Но для Кристины существовало только сейчас. Если придется ждать, значит, ничего из этого не получится. Опять что-то пройдет мимо нее.
Еще одно приключение, которое минует ее стороной. Еще раз все кончится на приманке. И она ясно почувствовала, как из этого страха рождается в ней потребность солгать. Она не выдержит!
Встретившись с теткой Штемлер или с кем-нибудь из кузенов, она должна убить их рассказом о солидной провокации, в нем она свяжет себя с нападением на Папару, словно сон с явью.
Фантастически меняя фигуры и беспрестанно смешивая идею с ее осуществлением. Трудно представить себе, что кому-нибудь может присниться сон, в котором он сам бы не присутствовал. Так и Кристина просто не могла вообразить себе никакой ситуации без себя самой. И словно автор, прибегающий к вымыслу-мол, рассказывает он лишь о виденном собственными глазами, - она доводила дело до того, что правдоподобие выдуманных ею историй разрушалось только чрезмерностью ее свидетельствслишком уж обильно истории эти были пропитаны самой Кристиной, чтобы не быть сказкой.
Есть люди, которые не перестают удивляться тому, что оказались где-то. Кристина не могла успокоиться, если ее где-нибудь не было. К тому же она не умела ничему удивляться и мириться с этим. Так что, покуда могла, она не соглашалась. И потому каждая ее ложь была в известной мере протестом против слепого случая, который отодвигал ее на задний план, хотя в каждом происшествии, в которое она позволяла своей фантазии втягивать себя, она принимала куда более живое участие, чем подлинные очевидцы, правда лишь в собственном своем воображении. И сейчас для Кристины важным становилось не то, действительно ли кто даст деньги на авантюру с Папарой; ее интересовало прежде всего то, кто это будет. Чтобы узнать как можно поскорей и начать фантазировать. Какое наслаждение потом в разговорах с людьми, далекими от партии, ощущать в себе этот натиск правды, этой тайны, готовой сорваться с кончика языка, эту дрожь, которая пробирает тебя, когда ты исторгаешь намеки, позволяющие другому лишь лизнуть правду, но никогда не постичь ее.
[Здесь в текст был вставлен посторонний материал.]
(* ===== verification/CommandFlags.v ===== *)
(** * The command lines of the load generator and of the benchmark commands
    (src/cmd/redlease-load/main.go, src/cmd/redlease-dummy-client/main.go,
    src/cmd/redlease-dummy-server/main.go)

    The flags of each command, its whole option parsing from the arguments on, and
    that the printed values of the flags are read back. Arguments are lists of
    code points. *)

From stdpp Require Import base gmap sets list numbers strings.
From S2P Require Import Prelude GoText GoFlags GoFlagsSpec.
From S2P Require Import Quorum Client1of1 Client LoadOptions LoadOptionsSafety.
From S2P Require Import GoHeap LeaseShard Protocol Server Wire Codec Frame Generation DummyClient DummyClientSafety.

#[local] Open Scope Z_scope.

(** ** redlease-load *)

Definition defaultClients : text := bytesOf "2,4,8,16,32".
Definition defaultLeases : text := bytesOf "16,32,64,128,256".
Definition defaultTTLMS : Z := 1000.
Definition defaultTimeoutMS : Z := 1000.

Definition defaultFlags : flagValues :=
  mkFlags (bytesOf "both") quorum1of1 [] [] [] [] defaultClients defaultLeases (5 * Second) (10 * Millisecond)
    defaultTTLMS defaultTimeoutMS 0.

(** The flags, in the order of their definitions; [unspecified] is the result of
    converting a number that does not fit in [time.ParseDuration]. *)
Definition loadFlags (unspecified : Z) : list (flagDef flagValues) := [
  mkFlag (bytesOf "client") (fun v f => Some (mkFlags v (fQuorum f) (fTargets f) (fEtcdEndpoint f) (fEtcdPrefix f)
    (fMetricsListen f) (fClients f) (fLeases f) (fDuration f) (fHold f) (fTTL f) (fResponseTimeout f) (fSettle f)));
  mkFlag (bytesOf "quorum") (fun v f => Some (mkFlags (fClient f) v (fTargets f) (fEtcdEndpoint f) (fEtcdPrefix f)
    (fMetricsListen f) (fClients f) (fLeases f) (fDuration f) (fHold f) (fTTL f) (fResponseTimeout f) (fSettle f)));
  mkFlag (bytesOf "targets") (fun v f => Some (mkFlags (fClient f) (fQuorum f) v (fEtcdEndpoint f) (fEtcdPrefix f)
    (fMetricsListen f) (fClients f) (fLeases f) (fDuration f) (fHold f) (fTTL f) (fResponseTimeout f) (fSettle f)));
  mkFlag (bytesOf "etcd-endpoint") (fun v f => Some (mkFlags (fClient f) (fQuorum f) (fTargets f) v (fEtcdPrefix f)
    (fMetricsListen f) (fClients f) (fLeases f) (fDuration f) (fHold f) (fTTL f) (fResponseTimeout f) (fSettle f)));
  mkFlag (bytesOf "etcd-prefix") (fun v f => Some (mkFlags (fClient f) (fQuorum f) (fTargets f) (fEtcdEndpoint f) v
    (fMetricsListen f) (fClients f) (fLeases f) (fDuration f) (fHold f) (fTTL f) (fResponseTimeout f) (fSettle f)));
  mkFlag (bytesOf "metrics-listen") (fun v f => Some (mkFlags (fClient f) (fQuorum f) (fTargets f) (fEtcdEndpoint f)
    (fEtcdPrefix f) v (fClients f) (fLeases f) (fDuration f) (fHold f) (fTTL f) (fResponseTimeout f) (fSettle f)));
  mkFlag (bytesOf "clients") (fun v f => Some (mkFlags (fClient f) (fQuorum f) (fTargets f) (fEtcdEndpoint f)
    (fEtcdPrefix f) (fMetricsListen f) v (fLeases f) (fDuration f) (fHold f) (fTTL f) (fResponseTimeout f) (fSettle f)));
  mkFlag (bytesOf "leases-per-client") (fun v f => Some (mkFlags (fClient f) (fQuorum f) (fTargets f) (fEtcdEndpoint f)
    (fEtcdPrefix f) (fMetricsListen f) (fClients f) v (fDuration f) (fHold f) (fTTL f) (fResponseTimeout f) (fSettle f)));
  mkFlag (bytesOf "duration") (fun v f => d ← ParseDuration unspecified v;
    Some (mkFlags (fClient f) (fQuorum f) (fTargets f) (fEtcdEndpoint f) (fEtcdPrefix f) (fMetricsListen f)
      (fClients f) (fLeases f) d (fHold f) (fTTL f) (fResponseTimeout f) (fSettle f)));
  mkFlag (bytesOf "hold") (fun v f => d ← ParseDuration unspecified v;
    Some (mkFlags (fClient f) (fQuorum f) (fTargets f) (fEtcdEndpoint f) (fEtcdPrefix f) (fMetricsListen f)
      (fClients f) (fLeases f) (fDuration f) d (fTTL f) (fResponseTimeout f) (fSettle f)));
  mkFlag (bytesOf "ttl-ms") (fun v f => n ← ParseUint0 64 v;
    Some (mkFlags (fClient f) (fQuorum f) (fTargets f) (fEtcdEndpoint f) (fEtcdPrefix f) (fMetricsListen f)
      (fClients f) (fLeases f) (fDuration f) (fHold f) n (fResponseTimeout f) (fSettle f)));
  mkFlag (bytesOf "response-timeout-ms") (fun v f => n ← ParseUint10 32 v;
    Some (mkFlags (fClient f) (fQuorum f) (fTargets f) (fEtcdEndpoint f) (fEtcdPrefix f) (fMetricsListen f)
      (fClients f) (fLeases f) (fDuration f) (fHold f) (fTTL f) (u32 n) (fSettle f)));
  mkFlag (bytesOf "settle") (fun v f => d ← ParseDuration unspecified v;
    Some (mkFlags (fClient f) (fQuorum f) (fTargets f) (fEtcdEndpoint f) (fEtcdPrefix f) (fMetricsListen f)
      (fClients f) (fLeases f) (fDuration f) (fHold f) (fTTL f) (fResponseTimeout f) d))
].
(* ===== verification/LoadRun.v ===== *)
(** * Benchmark cells and the run of the load generator
    (src/cmd/redlease-load/runner.go, main.go and metrics.go)

    [runCase] creates the clients of a cell, waits until they are ready, measures
    and releases everything on every path; with discovery the watcher of the
    targets runs beside it. [run] does this for every cell of the matrix and
    writes a record for each. *)

From stdpp Require Import base gmap sets list numbers strings relations.
From S2P Require Import Prelude GoText Float64 Metrics Discovery LoadClients LoadStats LoadStatsSafety LoadWork.
From S2P Require Import GoFlags Quorum Client1of1 Client LoadOptions LoadOptionsSafety CommandFlags Prometheus Endpoints.

#[local] Open Scope nat_scope.

(** ** A cell *)

(** The clients of a cell: plain ones by their names, with those closed, or
    reconfigurable ones with their watcher. *)
Inductive caseClients :=
  | plainClients (created : list nat) (closed : list nat)
  | followedClients (w : loadWorld).

Inductive caseError :=
  | errTargetsWait
  | errCreate (index : nat)
  | errNonce
  | errWaitReady (index : nat)
  | errContext.

(** Where [runCase] is. The last four are its deferred function: the cancellation
    of the watcher, the wait for its end, and the loop of [closeLoadClients] with
    the clients whose Close failed. *)
Inductive casePC :=
  | cpTargets
  | cpCreate (targets : list string) (version : Z)
  | cpNonce
  | cpReady (index : nat) (nonce : list Z)
  | cpMeasure (nonce : list Z)
  | cpSettle
  | cpStop (err : option caseError)
  | cpJoin (err : option caseError)
  | cpClose (index : nat) (err : option caseError) (failed : list nat)
  | cpDone (err : option caseError) (failed : list nat).

(** [ca_source] is what [metricsSource] points to: the number of clients of the
    set. [ca_ready] is a history variable. *)
Record loadCase := mkCase {
  ca_count : nat;
  ca_leases : Z;
  ca_clients : caseClients;
  ca_watching : bool;              (* [stopTargetWatch] is set *)
  ca_pc : casePC;
  ca_source : option nat;
  ca_ready : list nat;
  ca_result : option caseResult
}.
(* ===== verification/Prelude.v ===== *)
(** * kproxy: a verification development

    kproxy is a Kafka proxy written in Go.  It sits between consumers and
    brokers, relays length-prefixed frames in both directions, and intercepts
    a few messages: broker addresses in Metadata and FindCoordinator responses
    are replaced by advertised ones, the subscriptions in JoinGroup requests
    are remembered, and the assignments in the leader's SyncGroup request are
    replaced by a plan of the proxy's own.

    ** How the parts fit together

    A connection (internal/proxy) runs two pumps.  The upstream pump reads a
    request frame (internal/frame), decodes its header (internal/kwire), asks
    the interceptor (internal/interceptor) about it, registers what the
    interceptor wants to see answered in the correlation tracker, and forwards
    the frame.  The downstream pump reads a response frame, takes the entry of
    its correlation id from the tracker, and forwards the frame as it is or as
    the entry's rewriter makes it.  The interceptor consults the topology
    (internal/topology), the subscription store (internal/subscription), the
    metadata cache (internal/metadata), the telemetry snapshot
    (internal/telemetry) and the planner pool (internal/planner), whose workers
    run the planner proper (internal/plan).  Metadata and telemetry come from
    the brokers over a client connection of the proxy's own (internal/kclient).
    A listener accepts the connections, and a drain group ends them.

    ** Files

    - Prelude.v: Go's integers, bytes, strings, slices and outcomes
      ([Ok], [Fail], [Panic]); the hint databases [kwire] and [golib].
    - Primitives.v: kwire/primitives.go, the cursor as a state-and-error
      monad [Dec], the append helpers; the classes [Safe] (never panics) and
      [Appender] (only appends), the judgements [yields] (what a successful
      read guarantees) and [decodes] (what a reader makes of an encoding).
    - Codec.v: the field combinators every message repeats (plain or flexible
      string, nullable, array, tagged fields) and the class [WireCodec] with
      the laws every message codec is shown to meet.
    - Header.v (apikey.go, header.go), MetadataCodec.v (metadata.go),
      FindCoord.v (findcoord.go), ConsumerProtocol.v (consumer_protocol.go),
      JoinGroup.v, SyncGroup.v, ClientCodecs.v (offsetfetch.go,
      listoffsets.go, describegroups.go): one record per struct, one reader
      and one appender per message.
    - Kwire.v: the theorems about the codecs.  Locality.v: readers look only
      at what they consume (needed for re-spliced requests).
    - Frame.v: frame/reader.go, writer.go, pool.go over streams and sinks.
    - Tracker.v: proxy/correlation.go.
    - Conn.v: proxy/conn.go and intercept.go; the interface [Interceptor] with
      its law [InterceptorOk]; one definition per pump iteration, runs as the
      relation [run_step].  ConnTheorems.v: the theorems, for every
      interceptor.  ConnRun.v: [Run] with its four goroutines, the pumps with a
      program counter, [closeBoth] socket by socket ([go_step], [sys_step]).
      ConnTracking.v: a request from its registration to its response, on that
      model.  Session.v: a connection together with a broker that answers what
      it was sent ([session_step]), and schedules that can be run ([acts]).
    - Topology.v: topology/topology.go and rewriter.go.
    - Plan.v: plan/plan.go.  PlanFacts.v: its invariants ([good], [load_ok],
      [move]).  PlanTheorems.v: the theorems.  PlanPool.v: the pool of free
      partitions against the ordered set it stands for.
    - Store.v: subscription/store.go, with the bounded map it refines.
    - MetaCache.v: metadata/cache.go.  Planner.v: planner/planner.go; the
      interface [PlannerOk].  Telemetry.v: telemetry/snapshot.go.
    - Interceptor.v: interceptor/interceptor.go, an instance of the interface
      of Conn.v.  InterceptorTheorems.v: the handlers end to end.
    - System.v: connection and interceptor together.  EndToEnd.v: the sessions
      of the production interceptor, and the bytes a client receives.
    - Shutdown.v: shutdown/deadline.go.  Listener.v: proxy/listener.go.
    - KClient.v: kclient/conn.go and rpc.go, the proxy's own connection to a
      broker, with the aliasing of its response buffer, its deadline and its
      closing.
    - Poller.v: telemetry/kafka_native.go, one tick of the lag poller, against a
      coordinator that may be [Truthful] about the cluster.
    - Obs.v: obs/metrics.go and admin.go, down to the printed digits.
    - Background.v: the ticker loops Cache.Run, Poller.Run and gaugeRefresher.
    - Startup.v: cmd/kproxy/main.go up to the listener, LoadFile, the health
      check.  Process.v: the rest of [run], the goroutines of the process, the
      drain and the shutdown ([proc_step], each step labelled with who takes it:
      the process, its environment, a ticker, the side channel's broker), the
      wiring of store and registry ([wire_step]).
    - Utf8.v: the runes of a Go string.  TopologyText.v: the text of the
      -topology flag, endpoint specifications and their parsing.
    - Examples.v: example/consumer/main.go, example/producer/main.go and
      example/probe/main.go.
      Scenario.v: example/scenario/main.go, which starts a proxy, consumers and
      a producer as processes and reports on them.

    ** What is shown

    - Codecs (Kwire.v, ClientCodecs.v): no input makes a decoder panic; what is
      decoded is re-encoded without loss; headers delimit payloads; length
      prefixes are bounded by the input.
    - Framing (Frame.v): frames are read back as written, and a peer's length
      prefix cannot make the buffer grow beyond the cap.
    - Tracker (Tracker.v): bounded, each entry under its id, a registered
      request is returned exactly once unless it expires.
    - Connection (ConnTheorems.v): no panic; transparent without interception;
      a request whose response must be rewritten is only forwarded when it is
      tracked; its response is rewritten or dropped; what [Run] reports.
      ConnRun.v shows transparency, termination and the returned error over
      all interleavings of single operations, silent peers included,
      ConnTracking.v that an intercepted request is tracked until its response
      is rewritten or the entry expires, and
      [iterations_refined] that the iterations of Conn.v are runs of its pumps.
    - Topology (Topology.v): loaded entries resolve, rewriting touches nothing
      but addresses and leaves no real one when all brokers are mapped.
    - Planner (PlanTheorems.v): the plan is an exact partition of the
      subscribed work, balanced, fair to lagging members, sticky, and leaves no
      member of a single-topic group idle.  The pool with tombstones is
      equivalent to a sorted set (PlanPool.v).
    - Pool and cache (Planner.v, MetaCache.v): the concurrent components as
      transition systems, with their invariants over all interleavings.
    - Store (Store.v): refinement of a bounded map.
    - Interceptor and system (InterceptorTheorems.v, System.v): what the client
      decodes from a Metadata exchange (with a topology that has an entry under
      a node id), and what the broker decodes from a leader's SyncGroup for
      which the planner returned a plan, across the whole path.
    - Sessions (Session.v, EndToEnd.v): with a broker that answers each request
      at most once, after all of it arrived, and a client that never uses a
      correlation id twice, over all interleavings, and whatever other
      connections do to the interceptor's state, a response that must be
      rewritten never bypasses its rewriter unless its entry expired, and
      everything a client receives is, in order, the broker's response or the
      broker's response with its addresses rewritten.
    - Client and poller (KClient.v, Poller.v): a call returns the response to
      its own request; against a coordinator that answers truthfully, the lag
      the planner reads is the sum over a member's partitions of how far the
      group's commits are behind the ends of the logs.
    - Listener and drain group (Listener.v, Shutdown.v): the connection cap,
      the accounting of sockets, the back-off; whom a drain cancels and when it
      may return.
    - Process (Obs.v, Background.v, Startup.v, Process.v): the metrics are read
      back from their text; a topology file is loaded whole or not at all and
      hides the brokers it lists by node id; what a failed start-up leaves
      behind (the planner's workers, when it is [Listen] that failed, and
      nothing else); the health check tolerates one missed refresh; the poller
      hears of every group; the shutdown is orderly and, if the side channel
      answers, completes.
    - Flags and texts (TopologyText.v): an endpoint is read back as printed, and
      the same entries given by flag or by file make the same mapping, if their
      fields survive the splitting and trimming of the flag.
    - Example programs (Examples.v, Scenario.v): the consumers and the producer
      count what they handled and wind down when cancelled; the scenario reads
      back the metrics the proxy prints, keeps lines whole, and its summary adds
      up.

    Where the code falls short of its comments the shortfall is a theorem too
    (for instance [mixed_case_host_never_found], [panic_is_silent],
    [late_response_not_rewritten], [later_error_is_lost], [cache_can_regress],
    [stale_token_ends_drain], [shared_body_is_overwritten],
    [silent_side_channel_hangs_shutdown], [failure_exits_cleanly],
    [zero_refresh_is_unhealthy],
    [member_starved_with_enough_partitions], [timeout_desyncs],
    [unchecked_flags_panic], [proxy_killed_before_commit]).

    ** Modelling choices

    - Machine integers are [Z] with the wrap-around written out ([uwrap],
      [swrap]); [int] is 64 bits wide.  Byte slices are lists; slicing out of
      range is [Panic], and no decoder can reach it.  Errors are values.
    - Strings are Rocq strings of bytes.  A nil slice and an empty one, and a
      nil map and an empty one, are read alike by the code and are one value,
      except where the code tests for nil (an [option] there).
    - Time is a number of nanoseconds, an argument wherever the code asks for
      the clock.
    - Go ranges over maps in any order: where that can be observed the order is
      an argument ([MapOrder], [RenderOrder]) required only to be a permutation
      of the keys, and the theorems hold for every such order.
    - Library code outside the repository is an argument: [HostText] for
      [net.ParseIP] and [strings.ToLower], the environment of a connection
      ([Env], [Stream], [Sink]), the source of the metadata cache, the JSON
      decoder ([TopologyJson]), the answers of the operating system ([Net]).
      The Kafka client library of the example programs and the processes the
      scenario starts appear as the events they deliver.
    - The broker of Session.v is a hypothesis on the peer, as weak as the proxy
      needs: which requests it answers, when, in which order and with which
      bytes is open.  Its client never uses a correlation id twice, which the
      proxy does not check.
    - The scratch slice a rewriter is handed is empty; that its memory is that
      of an earlier result is not represented (see Conn.v).
    - A float64 is a [spec_float] of the Standard Library with its correctly
      rounded conversion and division.
    - A peer is a finite stream and a sink; it may also hang or stall for ever
      ([Peer]).  The loops of Background.v are run over the ticks they are
      given; in Process.v a tick may come at any moment, any number of times.
    - Concurrency: an operation under a mutex is one step, and in Conn.v an
      iteration of a pump is; ConnRun.v, the cache, the pool, the listener, the
      drain group and the process are refined to their channel operations and
      lock sections.

    ** Fuel and bounds

    Recursion is structural nearly everywhere: array readers recurse on the
    count that was read, which is at most the number of bytes left
    ([array_length_bounded]).  [append_uvarint] has five units of fuel, enough
    for any [uint32] ([uvarint_roundtrip] shows that more changes nothing).
    [read_all] of Frame.v reads as many frames as it is told.

    ** Not modelled, and the plan

    The internals of net/http (path cleaning, timeouts) and of pprof, the
    parsing of JSON and, in general, of command lines, and the logging are I/O or
    library code and stay outside, as do the Kafka client library of the example
    programs and the processes the scenario starts.  Next: the accuracy of the
    printed durations, and what the connections of one group's members promise
    together through the store they share. *)

From stdpp Require Export base numbers list strings gmap.
From Stdlib Require Export ZArith Lia.
From Stdlib Require Import Strings.Byte.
- Вы носитесь с секретами, словно полудева с целомудрием, - сказал ей как-то Чатковский, который видел ее насквозь.
Но за организацию он не беспокоился. Ибо Кристина умела примешать столько домыслов к капле правды, которую она выбалтывала, что толку от этого не было.
Ельский уже некоторое время держал Кристину за руку.
Теперь он сжал ее.
- Нельзя, - сказала она, - иначе мы плохо будем выглядеть вечером.
Ельский поморщился.
- Всякий раз, когда действительно бывает нельзя, - заговорил он, надувшись, - вы по первому прикосновению догадываетесь, чего мне хочется. А как только в принципе можно, вы не желаете понимать.
Кристина подняла глаза, словно была уверена, что если внимательно рассмотрит Ельского, то поймет наконец, почему так получается. И опять ее поразила какая-то торжественность в нем, какая-то временность доброты его лица. Будь он убогим, он воззвал бы, как то умели другие, к ее материнскому чувству.
Будь он сильным, он пробудил бы в ней жажду подчинить его себе. Физически он немного ей нравился, только вот из этой искры огонь не разгорался. В общем-то телесная приманка для Кристины-это да, но для ее слабостей-никакая! Как в луне, как в актере, как в пьянице, чувствовалось в силе Ельского и в его блеске что-то преходящее. Тот вечер, когда из ее квартиры он звонил на службу! Что же такое сказал ему дежурный чиновник, если он моментально угас. Спустя секунду он был уже жалким, достойным сочувствия, вся энергия из него улетучилась, так же как до того-может был чересчур самоуверенным и предприимчивым. Кристина насупилась, вспомнив тот вечер. Как он после этого телефонного звонка жался к ней. Не хотел и слова сказать: выкидывают его или еще что. Так или иначе, нельзя вот так вдруг превращаться в ребенка, если до того беспрерывно твердишь, что будешь для женщины опорой. Ничего из этого не выйдет!
- Ах, боже, боже! - вздохнула она и погладила его руку. - Расскажите-ка лучше поскорее, что было, тогда мы еще и переодеться успеем. Словом, прежде всего, зачем вы ездили?
Об этом Ельский говорить не мог.
- По служебным делам, - ответил он. - Такая там скучища! - Выражение это он перенял у Кристины.
- Скучища! - повторила она. - Все равно, вечно эти ваши секреты. И где это все? Можете сказать? - Это он мог. В Бресте.
Глаза у Кристины заблестели. - Из-за Черского? - спросила она.